Viu Jiang Che parado, sorrindo para ele.

— Moleque corajoso, hein? Vamos, matem ele!

— Quero inutilizar as mãos e os pés dele.

Ao grito de Mao, ele avançou, os outros vinte e poucos também... Mas, de repente, seu rosto empalideceu, músculos da face tremeram, o corpo todo estremeceu... e começou a tremer como vara verde...

Mil e seiscentas pessoas, de todos os cantos, se levantaram num estrondo, olhos brilhando de fervor, emoção, excitação, cercando-os e gritando em uníssono:

— Espanca os sequestradores! Acaba com eles! Sem alma, sem coração...

E qual é a sensação? Primeiro, um susto; depois, olhos veem uma multidão, punhos erguidos por toda parte... Ouvem-se zumbidos, a mente esvazia... Os joelhos amolecem.

Já havia gente chorando atrás deles.

Não era uma época de dança de salão, só de velhinhos e velhinhas; havia praticantes de todas as idades, profissões, muitos jovens e fortes.

Mao era forte, mas ali havia dezenas mais robustos que ele.

Tentou se acalmar; primeiro pensamento: “Não posso reagir, nem mexer. Se mexer, viro polpa.”

Mao tinha experiência em brigas e sabia: naquele cenário, era perigo real de morte. Eles de fato poderiam ser mortos ali.

Se cada um jogasse uma pedra, morreriam todos.

Nessas situações, a intenção não era matar, mas cada um pensa: “Só vou bater um pouco, não vou matar...”

Sim, mil e tantas pessoas pensando assim!!!

Por um lado, odiavam sequestradores; por outro, queriam impressionar o Mestre Han Li.

A diferença de força era abismal; a multidão, excitada, já avançava, cercava-os, pedras voavam... Atrás, choravam, gritavam, desespero generalizado.

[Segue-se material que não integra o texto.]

Section Final.
Context (p : option point) (pos : nat -> Z) (Hat : forall i, (i < sources c)%nat -> source_at c count data p i (pos i)).
Context (s : fsys) (a : attempt (S := S) (SE := SE) (KS := KS) (KE := KE) (X := X) (XE := XE) (C := C) (CE := CE)
  (DE := DE) (OE := OE) (GE := GE) (NE := NE)).
Context (Ha : attempted c count data q op rt sink_vertex p s a) (Hcm : completed a).

Lemma source_logs_whole j : (j < q)%nat -> source_logs a j = streams p j.
Proof.
  intros Hj. apply list_eq_same_length with (n := sources c).
  - by rewrite length_fmap, length_seq.
  - unfold source_logs. rewrite length_fmap. apply (at_source_count _ _ _ _ _ _ _ _ _ _ Ha).
  - intros i x y Hi Hx Hy. apply list_lookup_fmap_Some in Hx as (u & -> & Hu).
    apply list_lookup_fmap_Some in Hy as (i' & -> & Hi'). apply lookup_seq in Hi' as [-> _]. cbn [Nat.add].
    pose proof (at_source _ _ _ _ _ _ _ _ _ _ Ha i u Hu) as Hran.
    apply (source_log c count data q Hcount Hok p pos Hat i u j Hi Hj Hran). by apply (cm_source _ Hcm i).
Qed.

(** A subtask of the operator, over the whole job: a stream with all of its share
    of the records, and all that it sends for it. *)
Record whole (j : nat) (R L : list Record_) (l : list emission) : Prop := {
  wh_stream : exists W K st, NewEndOfStreamElement ∉ W /\ timely W /\ (forall w, w ∈ marks W -> is_i64 w) /\
    max_int64 ∈ marks W /\ records W ≡ₚ share q j every_record /\
    ref_run op (W ++ [NewEndOfStreamElement]) ∅ = Some (K, st) /\ L = emitted K;
  wh_sent : L = R ++ emitted l;
  wh_proper : Forall proper l;
  wh_ends : NewEndOfStreamElement ∈ sent <$> l;
}.

Lemma records_before_mark es : last (marks es) = Some max_int64 -> max_int64 ∈ marks es.
Proof. intros [k ->]%last_Some. set_solver. Qed.

Lemma operator_whole j u R :
  at_operators a !! j = Some u -> operator_at c count data q op pos p j R ->
  exists L l, whole j R L l /\ log_at (or_sent u) 0 = sent <$> l.
Proof.
  intros Hu (V & L & m & HV & HL & -> & Hm & Ht & H64V & Hrec & Hbound).
  assert (j < q)%nat as Hj by (by eapply operator_index).
  destruct (at_operator _ _ _ _ _ _ _ _ _ _ Ha j u Hu) as [[_ Hmerged Hgate] Hempty Hfresh _ Hran].
  destruct (cm_operator _ Hcm j u Hu) as (Ein & Eerr & Eres). rewrite Eres in Hran.
  rewrite Ein, source_logs_whole in Hmerged, Hgate by done.
  pose proof (streams_ended c count data q p j) as Hended. pose proof (streams_ne c count data q Hok p j) as Hne.
  destruct (run_gate_complete _ _ _ _ _ Hne Hmerged Hended Hgate Eerr) as (o & Es & Ho & Hrecs & Hlast & _).
  { apply Forall_fmap, Forall_true. intros i. apply source_stream_eos. }
  assert (timely (or_stream u)) as Hto.
  { eapply run_gate_marks; [exact Hne|exact Hmerged|exact Hended|exact Hgate|].
    by apply (streams_timely c count data q Hcount Hok Hinterval Hlag H64 p pos Hat). }
  assert (forall w, w ∈ marks (or_stream u) -> is_i64 w) as H64o.
  { intros w Hw. pose proof (run_gate_marks_i64 _ _ _ _ _ Hne Hmerged Hended Hgate w Hw). unfold_ints. lia. }
  rewrite Es in *. rewrite marks_app, app_nil_r in Hlast, H64o. rewrite records_app, app_nil_r in Hrecs.
  destruct (operator_stage_whole op _ _ _ _ m _ _ _ _ _ _ Hempty Hm Hfresh Hran) as (l & st & Hl & Hlog).
  assert (records o ≡ₚ concat ((fun i => share q j (rest i (pos i))) <$> seq 0 (sources c))) as Hro.
  { rewrite Hrecs, <- list_fmap_compose. apply Permutation_refl'. f_equal. apply list_fmap_ext.
    intros k i [-> Hi]%lookup_seq. destruct (Hat (0 + k)%nat Hi) as [_ Hst].
    exact (source_stream_records c count data _ _ _ _ Hst q j). }
  exists (emitted (L ++ l)), l. split; [|done].
  destruct (ref_run_eos op o m l st Ho Hl) as (l1 & st1 & recs & Hl1 & _ & El).
  destruct (ref_run_shape op o m l1 st1 Ho Hl1) as (_ & _ & Hp1). split.
  - exists (V ++ o), (L ++ l), st. split_and!; [set_solver| | | | | |done].
    + apply timely_app; [done|by eapply timely_prefix|]. intros w r Hw Hr. rewrite Hro in Hr.
      apply list_elem_of_In, in_concat in Hr as (rs & Hrs & Hr).
      apply list_elem_of_In, list_elem_of_fmap in Hrs as (i & -> & Hi%elem_of_seq).
      apply list_elem_of_In, list_elem_of_filter in Hr as [_ Hr]. apply (Hbound i w r); [lia|done|done].
    + intros w. rewrite marks_app, elem_of_app. intros [Hw|Hw]; [by apply H64V|by apply H64o].
    + rewrite marks_app, elem_of_app. right. by apply records_before_mark.
    + rewrite records_app, Hrec, Hro, <- concat_app_perm, <- ranges_whole, <- concat_shares. apply Permutation_refl'. f_equal.
      apply list_fmap_ext. intros k i [-> Hi]%lookup_seq. destruct (Hat (0 + k)%nat Hi) as [_ [_ Hp _]].
      rewrite <- share_app. unfold range_from. fold (start_of c count data (Z.of_nat (0 + k) + 1)).
      by rewrite <- src_range_split by lia.
    + rewrite <- app_assoc, (ref_run_app _ _ _ _ _ _ HV HL), Hl. done.
  - apply emitted_app.
  - rewrite El. apply Forall_app. split; [done|]. apply Forall_app. split; [by apply Forall_fmap, Forall_true|by repeat constructor].
  - rewrite El, !fmap_app. set_solver.
Qed.
End Final.

Abbreviation attempt := (attempt (S := S) (SE := SE) (KS := KS) (KE := KE) (X := X) (XE := XE) (C := C) (CE := CE)
  (DE := DE) (OE := OE) (GE := GE) (NE := NE)).

Abbreviation history := (job_history (S := S) (SE := SE) (KS := KS) (KE := KE) (X := X) (XE := XE) (C := C) (CE := CE)
  (DE := DE) (OE := OE) (GE := GE) (NE := NE) c count data q op rt sink_vertex).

Decidido, Mao dobrou os joelhos, abraçou a cabeça e se ajoelhou em desespero, juntando as mãos como manda a tradição:

— Por favor, por favor... já perdemos, desculpe, não sabíamos com quem mexíamos... posso saber de onde você é?

— Está perguntando pra mim? — Jiang Che pôs as mãos atrás das costas e sorriu. — Simples: discípulo renegado da Seita da Nuvem Azul...

— Han Li!!!

Mil e seiscentas pessoas gritaram em coro.

Mao e seus comparsas, ajoelhados, ficaram atordoados, ouvidos zunindo...

...

O clima mudou de repente; ao longe, Chu Lianyi ficou perplexa: “...o que é isso?! Eu sabia que a Arte Dourada era popular, e que foi o Mestre Han Li que a difundiu... E ele ainda disse: ‘Quer comparar número de gente comigo? Tem muita mesmo!’”

“Não tem celular pra tirar foto, nem câmera, só indo ao estúdio... Isso é que é bom! Quanto a Han Li, o que tenho eu com isso?” pensava Jiang Che.